Many clients report that activities they once found pleasurable (e.g., hobbies and social interactions with family and friends) have gradually been replaced by drinking as a source of entertainment and gratification. Many clients may never need to use their lapse-management plan, but adequate preparation can greatly lessen the harm if a lapse does occur. Lapse management includes contracting with the client to limit the extent of use, to contact the therapist as soon as possible after the lapse, and to evaluate the situation for clues to the factors that triggered the lapse. With such a matrix, the client can juxtapose his or her own list of the delayed negative consequences with the expected positive effects. Asking clients questions designed to assess expectancies for both immediate and delayed consequences of drinking versus not drinking (i.e., using a decision matrix) (see table, p. 157) often can be useful in both eliciting and modifying expectancies.

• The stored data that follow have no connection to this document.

Definition bppawn (bpname : Z) (pawn : asset) : SC () :=
  require_auth e bpname ;;
  st_assert (negb (is_genesis_init_bp bpname)) "genesis bp cannot bppawn"%string ;;
  pos ← lift (gtb pawn asset0);
  st_assert pos "pawn should > 0"%string ;;
  s ← get_st;
  b ← table_get (bps s) bpname "block producer not reg"%string;
  p ← lift (add_assign (b_pawn b) pawn);
  put_st (set_bps (<[bpname := set_pawn p b]> (bps s)) s) ;;
  send (RTransfer bpname bp_pawn_account_name pawn).

Definition bpredeem (bpname : Z) : SC () :=
  require_auth e bpname ;;
  s ← get_st;
  st_assert (negb (is_genesis_init_bp bpname)) "genesis bp cannot bpredeem"%string ;;
  b ← table_get (bps s) bpname "block producer not reg"%string;
  st_assert (b_total_staked b <=? 0) "bp total staked should be zero"%string ;;
  send (RTransfer bp_pawn_account_name bpname (b_pawn b)) ;;
  modify_st (fun s => set_bps (<[bpname := set_pawn asset0 b]> (bps s)) s).

(** [send_token_inline]: nothing is sent for a quantity that is not positive. *)
Definition send_token_inline (from to : Z) (quantity : asset) : SC () :=
  none ← lift (leb quantity asset0);
  if (none : bool) then mret () else send (RTransfer from to quantity).

Definition bpclaim (bpname : Z) : SC () :=
  require_auth e bpname ;;
  s ← get_st;
  b ← table_get (bps s) bpname "block producer not reg"%string;
  ok ← lift (geb (b_rewards_block b) (mk_asset (500 * 10000) Symbol.CORE_SYMBOL));
  st_assert ok "bp reward max >= 500.0000 BACC"%string ;;
  f ← lift (add_assign (b_rewards_block b) (mk_asset 50 Symbol.CORE_SYMBOL));
  fee ← lift (div_assign f 100);
  reward ← lift (sub_assign (b_rewards_block b) fee);
  send_token_inline config.system_account_name bpname reward ;;
  send_token_inline config.system_account_name ecosystem_account_name fee ;;
  modify_st (fun s => set_bps (<[bpname :=
    mk_bp (b_invite b) (b_key b) (b_total_staked b) (b_rewards_pool b) asset0
      (b_total_voteage b) (b_voteage_update_height b) (b_url_size b) (b_pawn b) (b_emergency b)
      (b_isactive b)]> (bps s)) s).

Definition setvidparam (coefficient : Z) (reward_per_vid : asset) : SC () :=
  require_auth e (self e) ;;
  modify_st (fun s => set_vidparam (<[vid_params_name := mk_vid_params coefficient reward_per_vid]> (vidparam s)) s).

Definition vote4ram (voter : Z) : SC () :=
  require_auth e voter ;;
  send (RCheckRam voter).

Definition setram (account : Z) (stake : asset) : SC () :=
  require_auth e (self e) ;;
  modify_st (fun s => set_vote4ramsum (<[account := stake]> (vote4ramsum s)) s) ;;
  send (RCheckRam account).

End Producing.

(** *** [delegate_bandwidth.cpp] *)

Section Bandwidth.
Context (e : action_env).

Definition is_zero (a : asset) : result string bool := eqb a asset0.

(** The first block of [changebw]: the stake delegated from [from] to [receiver]. *)
Definition change_delegated (from receiver : Z) (net cpu : asset) : SC () :=
  s ← get_st;
  d ← lift (match delband s !! (from, receiver) with
            | None => mret (mk_delband net cpu)
            | Some d =>
                n ← add_assign (db_net d) net;
                c ← add_assign (db_cpu d) cpu;
                mret (mk_delband n c)
            end);
  ok ← lift (leb asset0 (db_net d));
  st_assert ok "insufficient staked net bandwidth"%string ;;
  ok ← lift (leb asset0 (db_cpu d));
  st_assert ok "insufficient staked cpu bandwidth"%string ;;
  zn ← lift (is_zero (db_net d));
  zc ← lift (is_zero (db_cpu d));
  put_st (set_delband (put_row ((zn : bool) && (zc : bool)) (from, receiver) d (delband s)) s).

(** The second block: the totals of [receiver], and its resource limits. *)
Definition change_totals (receiver : Z) (net cpu : asset) : SC () :=
  s ← get_st;
  t ← lift (match userres s !! receiver with
            | None => mret (mk_user_res net cpu 0)
            | Some t =>
                n ← add_assign (ur_net t) net;
                c ← add_assign (ur_cpu t) cpu;
                mret (mk_user_res n c (ur_ram t))
            end);
  ok ← lift (leb asset0 (ur_net t));
  st_assert ok "insufficient staked total net bandwidth"%string ;;
  ok ← lift (leb asset0 (ur_cpu t));
  st_assert ok "insufficient staked total cpu bandwidth"%string ;;
  send (RResourceLimits receiver (ur_ram t) (amount (ur_net t)) (amount (ur_cpu t))) ;;
  zn ← lift (is_zero (ur_net t));
  zc ← lift (is_zero (ur_cpu t));
  modify_st (fun s => set_userres (put_row ((zn : bool) && (zc : bool) && (ur_ram t =? 0)) receiver t (userres s)) s).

Systematic reviews and large-scale treatment outcome studies
Though the phrase "relapse prevention" was initially coined to denote a specific clinical intervention program 7,16, RP strategies are now integral to most psychosocial treatments for substance use , including many of the most widely disseminated interventions (e.g., 18-20). For present purposes we define relapse as a setback that occurs during the behavior change process, such that progress toward the initiation or maintenance of a behavior change goal (e.g., abstinence from drug use) is interrupted by a reversion to the target behavior. We also provide updated reviews of research areas that have seen notable growth in the last few years; in particular, the application of advanced statistical modeling techniques to large treatment outcome datasets and the development of mindfulness-based relapse prevention. Specific emphasis is placed on the reformulated cognitive-behavioral model of relapse as a basis for hypothesizing and studying dynamic aspects of the relapse process.
Secondary analyses showed that compared to TAU, MBRP participants evinced a decreased relation between depressive symptoms and craving following treatment. Compared to TAU, MBRP participants reported significantly reduced craving, and increased acceptance and mindful awareness over the 4-month follow-up period, consistent with the core goals of MBRP. In this study incarcerated individuals were offered the chance to participate in an intensive 10-day course in Vipassana meditation (VM). In terms of clinical applications of RP, the most notable development in the last decade has been the emergence and increasing application of Mindfulness-Based Relapse Prevention (MBRP) for addictive behaviors 112,113.
In the present review we emphasize Marlatt's RP model 7,16 and its more recent iteration when discussing the theoretical basis of RP. Definitions of RP have also evolved considerably, due largely to the increasingly broad adoption of RP approaches in various treatment contexts. Most notably, we provide a recent update of the RP literature by focusing primarily on studies conducted within the last decade. Preparation of this manuscript was supported by National Institute on Alcohol Abuse and Alcoholism grants R3A–AA–05591 to G. Classical or Pavlovian conditioning occurs when an originally neutral stimulus (e.g., the sight of a beer bottle) is repeatedly paired with a stimulus (e.g., alcohol consumption) that induces a certain physiological response.